Another interesting point to emerge from Basware’s Cost of Control Report is that a surprisingly low 54 per cent of the chief financial officers who contributed to the survey confirmed that reducing the number of debtor days on their debtors ledger was a key strategy for 2012. In response to the detailed questions, 36 per cent responded that they are more likely to offer discounts to their customers to encourage early payment.
Business confidence
The research highlights substantive swings in the financial management strategies of business finance chiefs which points to an underlying lack of confidence in their organisations future liquidity and ability to generate required cash flow levels.
This is reminiscent of the early days of the credit crunch when larger companies just squeezed smaller suppliers and service providers by taking longer to pay in order to ease their own cash flow problems. The outcome of this was that many smaller firms with healthy order books just ran out of cash and went to the wall.
The other problem this gives the wider economy is the effect it can have on the many more small and medium sized business who deal with larger organisations as they try to find the additional finance required to fund the longer payment terms. This often diverts management focus from running the business and can limit funds required for growth and expansion which directly affects the UK economy as a whole.

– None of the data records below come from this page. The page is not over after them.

Definition clean_transcript : SandboxResult :=
  {| sb_logs :=
       [ {| timestamp := 1700000001; ltype := "command"; content := "$ python3 main.py" |};
         {| timestamp := 1700000002; ltype := "stdout"; content := "2" |};
         {| timestamp := 1700000003; ltype := "success"; content := "OK" |} ];
     sb_artifacts := ∅ |}.

(** The state a thread is in when a second request arrives after a run that
    generated, ran and repaired a script: the checkpoint of the thread still
    holds the script, its transcript and the critique, and the front end's
    input has been merged into it. *)
Definition second_turn : AgentState :=
  {| task := "now print 2+2"; history := []; memory := [];
     thinking := ""; needs_code := false; tool_choice := "none";
     tool_args := PText "{}"; response := ""; rag_context := "";
     tool_results := ""; tool_usage_count := 0;
     files := {[ "main.py" := "print(1+1)" ]};
     commands := [];
     execution_logs := sb_logs failed_transcript ++ sb_logs clean_transcript;
     execution_result := ""; execution_error := "";
     citations := []; retrieved_files := ∅; reflection := "";
     reflections := ["The script has a typo."]; iteration := 0;
     is_solved := false |}.

(** The state at [Think] after three tool calls. *)
Definition after_three_tools : AgentState :=
  {| task := "how many runs failed?"; history := []; memory := [];
     thinking := "look it up"; needs_code := false; tool_choice := "none";
     tool_args := PText "{}"; response := "";
     rag_context := "Tool 'sql_db' result: No results found.";
     tool_results := ""; tool_usage_count := 3;
     files := ∅; commands := []; execution_logs := [];
     execution_result := ""; execution_error := "";
     citations := []; retrieved_files := ∅; reflection := "";
     reflections := []; iteration := 0; is_solved := false |}.

(** The state at [Execute] in cycle number [i] of a run whose generator
    produced the commands [cmds]. *)
Definition at_execute (i : Z) (cmds : list string) : AgentState :=
  {| task := "print 1+1"; history := []; memory := [];
     thinking := "compute it"; needs_code := true; tool_choice := "none";
     tool_args := PText "{}"; response := ""; rag_context := "No context.";
     tool_results := ""; tool_usage_count := 0;
     files := ∅; commands := cmds; execution_logs := [];
     execution_result := ""; execution_error := "";
     citations := []; retrieved_files := ∅; reflection := "";
     reflections := []; iteration := i; is_solved := false |}.

(** A host without database, documents or shell: every query comes back
    empty, every command fails to start. *)
Definition host : Tools.Host :=
  {| Tools.json_loads := fun text =>
       if String.eqb text "{}" then Ok (JDict ∅)
       else if String.eqb text "[]" then Ok (JList [])
       else Raise "Expecting value: line 1 column 1 (char 0)";
     Tools.json_dumps := fun _ => Ok "[]";
     Tools.py_str := fun v => match v with JStr s => s | _ => type_name v end;
     Tools.db_query := fun _ =>
       [ {[ "error" := JStr "OFFLINE - ClickHouse not reachable" ]} ];
     Tools.retrieve_similar := fun _ => [];
     Tools.retrieve_documents := fun _ => [];
     Tools.makedirs := fun fs _ => Ok fs;
     Tools.walk := fun _ _ _ => Ok [];
     Tools.subprocess_run := fun fs _ _ => (fs, Raise "[Errno 2] No such file or directory: 'sh'");
     Tools.ill_typed := fun tool _ fs => (fs, "Error: bad argument for " +:+ tool) |}.

(** A working directory with one script. *)
Definition workdir : gmap string FileTools.Entry :=
  {[ "main.py" := FileTools.File "x = 1" ]}.

(** A checkpoint of the thread ["t1"]. *)
Definition checkpoint1 : Checkpointer.Checkpoint :=
  {| Checkpointer.cp_v := 1;
     Checkpointer.cp_id := "1ef4f797-8335-6428-8001-8a1503f9b875";
     Checkpointer.cp_ts := "2024-07-31T20:14:19.804150+00:00";
     Checkpointer.channel_values := second_turn;
     Checkpointer.channel_versions := {[ "files" := 2 ]};
     Checkpointer.versions_seen := ∅ |}.

(** A serializer that knows [checkpoint1] by its identifier and writes
    string values as they are. *)
Definition serializer : Checkpointer.Serializer :=
  {| Checkpointer.dumps := Checkpointer.cp_id;
     Checkpointer.loads := fun text =>
       if String.eqb text (Checkpointer.cp_id checkpoint1) then Ok checkpoint1
       else Raise "Expecting value";
     Checkpointer.dumps_value := fun v => match v with JStr s => s | _ => "" end;
     Checkpointer.loads_value := fun text => Ok (JStr text);
     Checkpointer.json_dumps := fun _ => "{}";
     Checkpointer.json_loads := fun text =>
       if String.eqb text "{}" then Ok ∅ else Raise "Expecting value" |}.

(** A database that holds an older checkpoint of the thread and two writes
    of one task against [checkpoint1], recorded out of order. *)
Definition database : Checkpointer.Database :=
  {| Checkpointer.checkpoints :=
       [ {| Checkpointer.row_thread_id := "t1";
            Checkpointer.row_checkpoint_ns := "";
            Checkpointer.row_checkpoint_id := "1ef4f797-8335-6428-8000-000000000000";
            Checkpointer.row_parent_checkpoint_id := "";
            Checkpointer.row_checkpoint_data := "old";
            Checkpointer.row_metadata_data := "{}";
            Checkpointer.row_created_at := 1700000000 |} ];
     Checkpointer.checkpoint_writes :=
       [ {| Checkpointer.w_thread_id := "t1"; Checkpointer.w_checkpoint_ns := "";
            Checkpointer.w_checkpoint_id := Checkpointer.cp_id checkpoint1;
            Checkpointer.w_task_id := "task-a"; Checkpointer.w_idx := 1;
            Checkpointer.w_channel := "response"; Checkpointer.w_type := "str";
            Checkpointer.w_blob := "Done."; Checkpointer.w_created_at := 1700000005 |};
         {| Checkpointer.w_thread_id := "t1"; Checkpointer.w_checkpoint_ns := "";
            Checkpointer.w_checkpoint_id := Checkpointer.cp_id checkpoint1;
            Checkpointer.w_task_id := "task-a"; Checkpointer.w_idx := 0;
            Checkpointer.w_channel := "thinking"; Checkpointer.w_type := "str";
            Checkpointer.w_blob := "compute it"; Checkpointer.w_created_at := 1700000005 |} ] |}.

Definition thread1 : Checkpointer.RunnableConfig :=
  {| Checkpointer.cfg_thread_id := "t1"; Checkpointer.cfg_checkpoint_ns := None;
     Checkpointer.cfg_checkpoint_id := None |}.

End Sample.

(** ** Measures and invariants of a run *)

(** An upper bound on the number of nodes that are still to run, the node
    of the configuration included. *)
Definition rank (cfg : Config) : nat :=
  let s := cfg.2 in
  match cfg.1 with
  | END => 0
  | Memory => 1
  | Lesson => 2
  | Synthesize => 3
  | Execute => 4 + 3 * Z.to_nat (3 - iteration s)
  | GenerateCode => 5 + 3 * Z.to_nat (2 - iteration s)
  | Reflect => 6 + 3 * Z.to_nat (2 - iteration s)
  | Think => 12 + 2 * Z.to_nat (3 - tool_usage_count s)
  | ToolNode => 13 + 2 * Z.to_nat (2 - tool_usage_count s)
  end%nat.

(** The range of [tool_usage_count] at each node. *)
Definition tool_count_inv (cfg : Config) : Prop :=
  tool_usage_count cfg.2 ≤ 3 ∧ (cfg.1 = ToolNode → tool_usage_count cfg.2 ≤ 2).

(** How many critiques the run state holds at each node of a run that
    started without any: as many as generation cycles were completed and
    found failing. *)
Definition critiques_inv (cfg : Config) : Prop :=
  let s := cfg.2 in
  let n := Z.of_nat (length (reflections s)) in
  match cfg.1 with
  | Think | ToolNode => n = 0 ∧ iteration s = 0
  | GenerateCode => n = iteration s
  | Execute | Reflect => n = iteration s - 1
  | Synthesize => n = iteration s - 1 ∧ (is_solved s = true ∨ iteration s = 3)
  | Lesson | Memory | END => n = iteration s - 1 ∨ (n = 0 ∧ iteration s = 0)
  end.

(** The lines of a transcript that [execute_node] collects as output. *)
Definition stdout_lines (logs : list LogEntry) : list string :=
  map content (List.filter (λ log, String.eqb (ltype log) "stdout") logs).

(** The lines it collects as errors. *)
Definition stderr_lines (logs : list LogEntry) : list string :=
  map content
      (List.filter (λ log, String.eqb (ltype log) "error"
                           || String.eqb (ltype log) "stderr") logs).

(** ** Listing checkpoints ([ClickHouseCheckpointer.list]) *)

Module CheckpointList.
Import Checkpointer.

(** What [list] yields for one row: a tuple without pending writes. *)
Record Listed : Type := {
  l_config : RunnableConfig;
  l_checkpoint : Checkpoint;
  l_metadata : gmap string JValue;
  l_parent_config : option RunnableConfig;
}.

(** What iterating over [list] comes to: the tuples yielded, in order, and
    the exception that ended the iteration, if one did.  [ListNotModelled]
    stands for a query text that is not the query meant (see [plain]) or
    that the server rejects (a negative limit). *)
Inductive Listing : Type :=
| Yielded (tuples : list Listed) (failure : option string)
| ListNotModelled.

(** [ORDER BY created_at DESC] *)
Definition newer_first (a b : CheckpointRow) : Prop :=
  row_created_at b ≤ row_created_at a.

#[global] Instance newer_first_dec (a b : CheckpointRow) : Decision (newer_first a b).
Proof. unfold newer_first. apply _. Defined.

(** [before["configurable"].get("checkpoint_id", "")], when it is given and
    not empty. *)
Definition before_id (before : option RunnableConfig) : option string :=
  match before with
  | None => None
  | Some cfg =>
      match cfg_checkpoint_id cfg with
      | Some id => if String.eqb id "" then None else Some id
      | None => None
      end
  end.

(** The [WHERE] clause of [list]: the thread, the namespace and, with
    [before], [checkpoint_id < '..'] in the order of the texts. *)
Definition listed_row (thread ns : string) (bound : option string)
    (r : CheckpointRow) : bool :=
  same_thread thread ns r &&
  match bound with
  | Some id => String.ltb (row_checkpoint_id r) id
  | None => true
  end.

(** [f"LIMIT {limit}" if limit else "LIMIT 100"] *)
Definition limit_clause (limit : option Z) : Z :=
  match limit with
  | Some n => if n =? 0 then 100 else n
  | None => 100
  end.

(** The rows of the query of [list]. *)
Definition select_rows (rows : list CheckpointRow) (thread ns : string)
    (bound : option string) (limit : Z) : list CheckpointRow :=
  take (Z.to_nat limit)
       (merge_sort newer_first (List.filter (listed_row thread ns bound) (final rows))).

(** [for row in result.result_rows: ... yield CheckpointTuple(...)] *)
Fixpoint yield_rows (ser : Serializer) (thread ns : string)
    (rows : list CheckpointRow) : list Listed * option string :=
  match rows with
  | [] => ([], None)
  | row :: rest =>
      match loads ser (row_checkpoint_data row) with
      | Raise e => ([], Some e)
      | Ok checkpoint =>
          match load_metadata ser (row_metadata_data row) with
          | Raise e => ([], Some e)
          | Ok metadata =>
              let cfg :=
                {| cfg_thread_id := thread; cfg_checkpoint_ns := Some ns;
                   cfg_checkpoint_id := Some (row_checkpoint_id row) |} in
              let parent_cfg :=
                if String.eqb (row_parent_checkpoint_id row) "" then None
                else Some {| cfg_thread_id := thread; cfg_checkpoint_ns := Some ns;
                             cfg_checkpoint_id := Some (row_parent_checkpoint_id row) |} in
              let tuple :=
                {| l_config := cfg; l_checkpoint := checkpoint;
                   l_metadata := metadata; l_parent_config := parent_cfg |} in
              let r := yield_rows ser thread ns rest in
              (tuple :: r.1, r.2)
          end
      end
  end.

(** [list(config, before=before, limit=limit)], iterated to its end.  The
    argument [filter] of the method is never read. *)
Definition list_checkpoints (ser : Serializer) (db : Database)
    (cfg : option RunnableConfig) (before : option RunnableConfig)
    (limit : option Z) : Listing :=
  match cfg with
  | None => Yielded [] None
  | Some cfg =>
      let thread_id := cfg_thread_id cfg in
      let checkpoint_ns := default "" (cfg_checkpoint_ns cfg) in
      let bound := before_id before in
      let n := limit_clause limit in
      if negb (plain thread_id && plain checkpoint_ns && from_option plain true bound)
         || (n <? 0)
      then ListNotModelled
      else
        let r := yield_rows ser thread_id checkpoint_ns
                   (select_rows (checkpoints db) thread_id checkpoint_ns bound n) in
        Yielded r.1 r.2
  end.

End CheckpointList.

(** ** Helpers of the language-model modules ([src/cognition.py]) *)

Module Cognition.

Definition backslash_char : Ascii.ascii := Ascii.ascii_of_nat 92.
Definition quote_char : Ascii.ascii := Ascii.ascii_of_nat 34.
Definition newline_char : Ascii.ascii := Ascii.ascii_of_nat 10.
Definition tab_char : Ascii.ascii := Ascii.ascii_of_nat 9.

(** The loop of [_fix_json_newlines] from position [i] on, with the flag
    [in_string]; [text] is [text[i:]] and the value is what the loop still
    appends to [result]. *)
Fixpoint fix_json_newlines_from (in_string : bool) (text : string) : string :=
  match text with
  | "" => ""
  | String c rest =>
      if Ascii.eqb c backslash_char && in_string then
        match rest with
        | String next rest' =>
            String c (String next (fix_json_newlines_from in_string rest'))
        | "" => String c ""
        end
      else if Ascii.eqb c quote_char then
        String c (fix_json_newlines_from (negb in_string) rest)
      else if in_string && Ascii.eqb c newline_char then
        String backslash_char (String (Ascii.ascii_of_nat 110) (fix_json_newlines_from in_string rest))
      else if in_string && Ascii.eqb c tab_char then
        String backslash_char (String (Ascii.ascii_of_nat 116) (fix_json_newlines_from in_string rest))
      else String c (fix_json_newlines_from in_string rest)
  end.

Definition _fix_json_newlines (text : string) : string :=
  fix_json_newlines_from false text.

These contracting effects on the liquidity of small and medium sized businesses become particularly acute in times like these where business finance and loans are more difficult to secure from mainstream banking sources.
Finding the finance
Asset finance in the form of invoice finance and stock finance are effective and increasingly popular forms of business funding.
Stock finance packages enable efficient procurement procedures, funded by the lender, which enables negotiated discounts on purchases in return for fast payment terms. This means suppliers are not being squeezed on their cash flow.
Invoice finance is a great way to boost cash flow by receiving up-front payment form the lender against unpaid invoices. It frees up cash immediately and eases the burden of the customers who take longer to pay. It can also fund growth in a business as the facility will increase as sales increase.
Taken together these two financial funding services are an effective way of managing the effects of liquidity confidence and cash flow crises.
The Invoice Finance Company are specialists in asset finance. To find out how invoice finance and stock finance will improve your cash flow simply call us on 0845 459 7504 and speak to one of our specialist advisors. If you found this article useful visit our website at www.invoice-finance-uk.co.uk and give us a ‘like’.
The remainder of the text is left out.